Look below for the line containing "- rewrite list_lookup_alter_eq, Ev, Ev'." and the line containing "try discriminate Hshape;"; repeat exactly those two lines and all lines between them, and nothing else.

■ ■ ■

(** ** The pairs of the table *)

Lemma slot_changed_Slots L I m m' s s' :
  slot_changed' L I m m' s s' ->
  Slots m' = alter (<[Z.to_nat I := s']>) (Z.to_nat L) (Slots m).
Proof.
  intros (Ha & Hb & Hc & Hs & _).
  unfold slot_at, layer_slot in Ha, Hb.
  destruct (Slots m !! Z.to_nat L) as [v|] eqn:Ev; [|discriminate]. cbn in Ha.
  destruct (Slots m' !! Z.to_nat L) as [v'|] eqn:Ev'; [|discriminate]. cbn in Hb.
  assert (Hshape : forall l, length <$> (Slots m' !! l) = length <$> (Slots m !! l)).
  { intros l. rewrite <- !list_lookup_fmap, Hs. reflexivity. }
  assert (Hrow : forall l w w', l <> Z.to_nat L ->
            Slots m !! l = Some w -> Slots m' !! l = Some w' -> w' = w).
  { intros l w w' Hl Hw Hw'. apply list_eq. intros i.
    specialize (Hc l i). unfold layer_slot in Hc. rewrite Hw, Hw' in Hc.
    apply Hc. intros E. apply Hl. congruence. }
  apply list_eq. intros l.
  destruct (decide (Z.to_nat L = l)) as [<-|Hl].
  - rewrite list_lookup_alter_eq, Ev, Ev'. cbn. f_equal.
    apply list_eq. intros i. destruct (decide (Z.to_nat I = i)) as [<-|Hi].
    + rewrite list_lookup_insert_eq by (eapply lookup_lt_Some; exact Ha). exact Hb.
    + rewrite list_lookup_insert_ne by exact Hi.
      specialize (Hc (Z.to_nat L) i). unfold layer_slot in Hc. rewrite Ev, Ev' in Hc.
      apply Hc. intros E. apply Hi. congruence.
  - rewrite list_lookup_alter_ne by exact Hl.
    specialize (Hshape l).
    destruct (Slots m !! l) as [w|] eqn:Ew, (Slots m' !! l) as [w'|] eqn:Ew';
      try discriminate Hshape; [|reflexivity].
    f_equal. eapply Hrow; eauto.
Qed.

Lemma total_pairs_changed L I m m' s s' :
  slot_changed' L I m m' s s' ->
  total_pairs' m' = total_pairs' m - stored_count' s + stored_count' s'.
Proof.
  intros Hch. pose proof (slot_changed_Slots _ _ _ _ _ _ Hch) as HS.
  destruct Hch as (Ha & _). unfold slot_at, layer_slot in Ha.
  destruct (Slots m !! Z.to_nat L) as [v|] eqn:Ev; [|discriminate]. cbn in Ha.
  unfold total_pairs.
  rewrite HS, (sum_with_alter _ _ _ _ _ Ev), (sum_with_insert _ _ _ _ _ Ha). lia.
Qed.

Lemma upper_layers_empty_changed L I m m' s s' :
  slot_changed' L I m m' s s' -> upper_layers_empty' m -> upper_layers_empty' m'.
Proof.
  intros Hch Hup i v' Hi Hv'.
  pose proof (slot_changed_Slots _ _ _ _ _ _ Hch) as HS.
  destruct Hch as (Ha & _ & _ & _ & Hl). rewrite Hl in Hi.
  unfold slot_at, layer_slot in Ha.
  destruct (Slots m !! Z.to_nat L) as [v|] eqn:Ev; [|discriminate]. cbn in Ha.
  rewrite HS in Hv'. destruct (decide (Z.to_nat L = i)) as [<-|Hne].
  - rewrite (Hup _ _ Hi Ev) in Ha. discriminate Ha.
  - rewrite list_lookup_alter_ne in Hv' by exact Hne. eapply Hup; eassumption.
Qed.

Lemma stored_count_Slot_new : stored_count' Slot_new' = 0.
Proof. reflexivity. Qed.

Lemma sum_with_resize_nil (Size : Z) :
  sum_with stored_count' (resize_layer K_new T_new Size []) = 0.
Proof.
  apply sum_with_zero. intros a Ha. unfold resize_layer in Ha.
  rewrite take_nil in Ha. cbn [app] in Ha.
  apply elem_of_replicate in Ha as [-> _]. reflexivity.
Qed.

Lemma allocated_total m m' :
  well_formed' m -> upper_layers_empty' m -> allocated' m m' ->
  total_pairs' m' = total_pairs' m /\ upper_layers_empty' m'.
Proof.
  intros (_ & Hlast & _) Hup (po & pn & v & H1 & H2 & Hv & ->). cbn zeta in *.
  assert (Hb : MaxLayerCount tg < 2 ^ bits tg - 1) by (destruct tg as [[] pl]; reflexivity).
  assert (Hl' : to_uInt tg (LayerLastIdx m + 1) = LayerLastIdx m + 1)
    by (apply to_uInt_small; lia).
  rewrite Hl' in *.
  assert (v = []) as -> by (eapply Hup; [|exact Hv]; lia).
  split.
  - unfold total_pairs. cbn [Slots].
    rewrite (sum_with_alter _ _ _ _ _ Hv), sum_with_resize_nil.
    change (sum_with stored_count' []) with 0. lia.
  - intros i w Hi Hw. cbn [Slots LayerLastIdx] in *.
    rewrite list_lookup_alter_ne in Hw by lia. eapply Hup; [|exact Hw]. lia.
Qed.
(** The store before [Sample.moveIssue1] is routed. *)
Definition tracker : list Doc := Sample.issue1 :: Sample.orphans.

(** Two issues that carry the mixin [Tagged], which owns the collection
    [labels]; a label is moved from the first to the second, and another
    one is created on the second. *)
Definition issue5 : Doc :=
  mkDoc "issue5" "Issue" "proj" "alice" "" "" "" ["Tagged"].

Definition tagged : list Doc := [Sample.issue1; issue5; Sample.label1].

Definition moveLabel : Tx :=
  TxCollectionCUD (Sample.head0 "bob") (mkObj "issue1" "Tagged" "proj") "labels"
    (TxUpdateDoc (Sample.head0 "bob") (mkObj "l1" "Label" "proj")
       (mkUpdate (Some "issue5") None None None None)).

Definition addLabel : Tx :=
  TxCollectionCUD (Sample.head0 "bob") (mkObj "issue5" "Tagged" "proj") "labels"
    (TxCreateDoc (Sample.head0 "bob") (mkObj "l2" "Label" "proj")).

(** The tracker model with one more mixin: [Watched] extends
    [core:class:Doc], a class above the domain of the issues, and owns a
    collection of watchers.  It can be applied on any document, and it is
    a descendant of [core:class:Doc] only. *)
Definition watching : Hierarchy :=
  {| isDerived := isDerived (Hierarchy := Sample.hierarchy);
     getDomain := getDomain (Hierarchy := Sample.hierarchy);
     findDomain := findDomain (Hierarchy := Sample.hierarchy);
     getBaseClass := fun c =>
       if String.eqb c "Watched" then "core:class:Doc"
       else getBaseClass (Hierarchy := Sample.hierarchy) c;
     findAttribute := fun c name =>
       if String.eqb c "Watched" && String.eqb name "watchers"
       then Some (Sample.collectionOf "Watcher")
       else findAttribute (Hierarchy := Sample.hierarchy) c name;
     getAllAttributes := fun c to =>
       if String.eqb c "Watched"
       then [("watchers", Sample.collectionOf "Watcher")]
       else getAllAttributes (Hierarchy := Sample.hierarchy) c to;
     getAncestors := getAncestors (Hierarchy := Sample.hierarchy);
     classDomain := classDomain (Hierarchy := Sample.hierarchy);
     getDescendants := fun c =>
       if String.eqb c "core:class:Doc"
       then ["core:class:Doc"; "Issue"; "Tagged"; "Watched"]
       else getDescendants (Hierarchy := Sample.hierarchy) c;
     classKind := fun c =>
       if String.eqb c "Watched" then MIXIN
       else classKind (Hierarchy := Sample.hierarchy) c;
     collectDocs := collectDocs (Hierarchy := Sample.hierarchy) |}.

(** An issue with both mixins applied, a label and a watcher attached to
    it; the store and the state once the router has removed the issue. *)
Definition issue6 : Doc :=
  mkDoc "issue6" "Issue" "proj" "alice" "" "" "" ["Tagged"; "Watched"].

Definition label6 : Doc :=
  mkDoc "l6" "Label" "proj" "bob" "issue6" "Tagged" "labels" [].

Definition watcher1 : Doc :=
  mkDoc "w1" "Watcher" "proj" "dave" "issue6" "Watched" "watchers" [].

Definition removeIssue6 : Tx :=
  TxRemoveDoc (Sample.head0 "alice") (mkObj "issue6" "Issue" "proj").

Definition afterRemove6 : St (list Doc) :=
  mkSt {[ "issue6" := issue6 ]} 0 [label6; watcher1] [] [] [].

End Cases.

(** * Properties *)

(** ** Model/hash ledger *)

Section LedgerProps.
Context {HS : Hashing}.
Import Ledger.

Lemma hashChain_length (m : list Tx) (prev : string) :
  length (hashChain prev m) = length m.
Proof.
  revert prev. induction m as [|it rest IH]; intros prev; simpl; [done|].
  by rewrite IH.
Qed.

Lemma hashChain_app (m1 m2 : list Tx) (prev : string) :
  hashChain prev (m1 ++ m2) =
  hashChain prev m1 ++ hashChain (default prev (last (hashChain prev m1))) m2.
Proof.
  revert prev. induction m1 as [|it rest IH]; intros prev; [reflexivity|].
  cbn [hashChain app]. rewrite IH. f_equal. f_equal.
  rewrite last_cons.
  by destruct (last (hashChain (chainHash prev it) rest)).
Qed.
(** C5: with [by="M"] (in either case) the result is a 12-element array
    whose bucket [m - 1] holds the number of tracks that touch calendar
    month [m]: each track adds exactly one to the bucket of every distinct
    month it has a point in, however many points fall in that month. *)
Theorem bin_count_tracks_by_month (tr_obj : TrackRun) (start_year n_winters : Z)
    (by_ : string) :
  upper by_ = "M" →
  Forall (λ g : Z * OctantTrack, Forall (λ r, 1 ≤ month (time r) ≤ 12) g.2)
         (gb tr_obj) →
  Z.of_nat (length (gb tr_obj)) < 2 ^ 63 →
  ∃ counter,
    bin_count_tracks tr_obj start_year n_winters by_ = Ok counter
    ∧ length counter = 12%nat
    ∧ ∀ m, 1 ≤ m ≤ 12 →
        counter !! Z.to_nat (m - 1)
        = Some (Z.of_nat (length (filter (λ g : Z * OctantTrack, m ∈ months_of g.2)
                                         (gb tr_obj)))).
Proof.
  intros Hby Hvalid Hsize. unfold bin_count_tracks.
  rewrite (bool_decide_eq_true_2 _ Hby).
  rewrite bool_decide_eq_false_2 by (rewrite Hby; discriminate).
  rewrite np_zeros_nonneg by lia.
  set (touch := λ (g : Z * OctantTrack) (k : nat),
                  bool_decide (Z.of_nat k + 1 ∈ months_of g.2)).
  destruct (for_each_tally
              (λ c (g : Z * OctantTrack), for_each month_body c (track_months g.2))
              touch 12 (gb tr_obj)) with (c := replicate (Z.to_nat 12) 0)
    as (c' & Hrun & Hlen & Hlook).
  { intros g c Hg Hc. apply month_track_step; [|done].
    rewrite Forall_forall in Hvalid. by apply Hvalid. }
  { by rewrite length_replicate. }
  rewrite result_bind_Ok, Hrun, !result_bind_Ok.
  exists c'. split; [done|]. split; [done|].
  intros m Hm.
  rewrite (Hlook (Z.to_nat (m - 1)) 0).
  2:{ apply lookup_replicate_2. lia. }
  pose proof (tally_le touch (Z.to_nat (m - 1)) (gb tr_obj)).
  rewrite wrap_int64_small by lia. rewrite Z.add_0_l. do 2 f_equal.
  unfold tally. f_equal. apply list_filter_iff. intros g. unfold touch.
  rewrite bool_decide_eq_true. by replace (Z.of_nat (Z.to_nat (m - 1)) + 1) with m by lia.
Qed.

■ ■ ■

> **ANSWER SECTION**:
  - rewrite list_lookup_alter_eq, Ev, Ev'. cbn. f_equal.
    apply list_eq. intros i. destruct (decide (Z.to_nat I = i)) as [<-|Hi].
    + rewrite list_lookup_insert_eq by (eapply lookup_lt_Some; exact Ha). exact Hb.
    + rewrite list_lookup_insert_ne by exact Hi.
      specialize (Hc (Z.to_nat L) i). unfold layer_slot in Hc. rewrite Ev, Ev' in Hc.
      apply Hc. intros E. apply Hi. congruence.
  - rewrite list_lookup_alter_ne by exact Hl.
    specialize (Hshape l).
    destruct (Slots m !! l) as [w|] eqn:Ew, (Slots m' !! l) as [w'|] eqn:Ew';
      try discriminate Hshape; [|reflexivity].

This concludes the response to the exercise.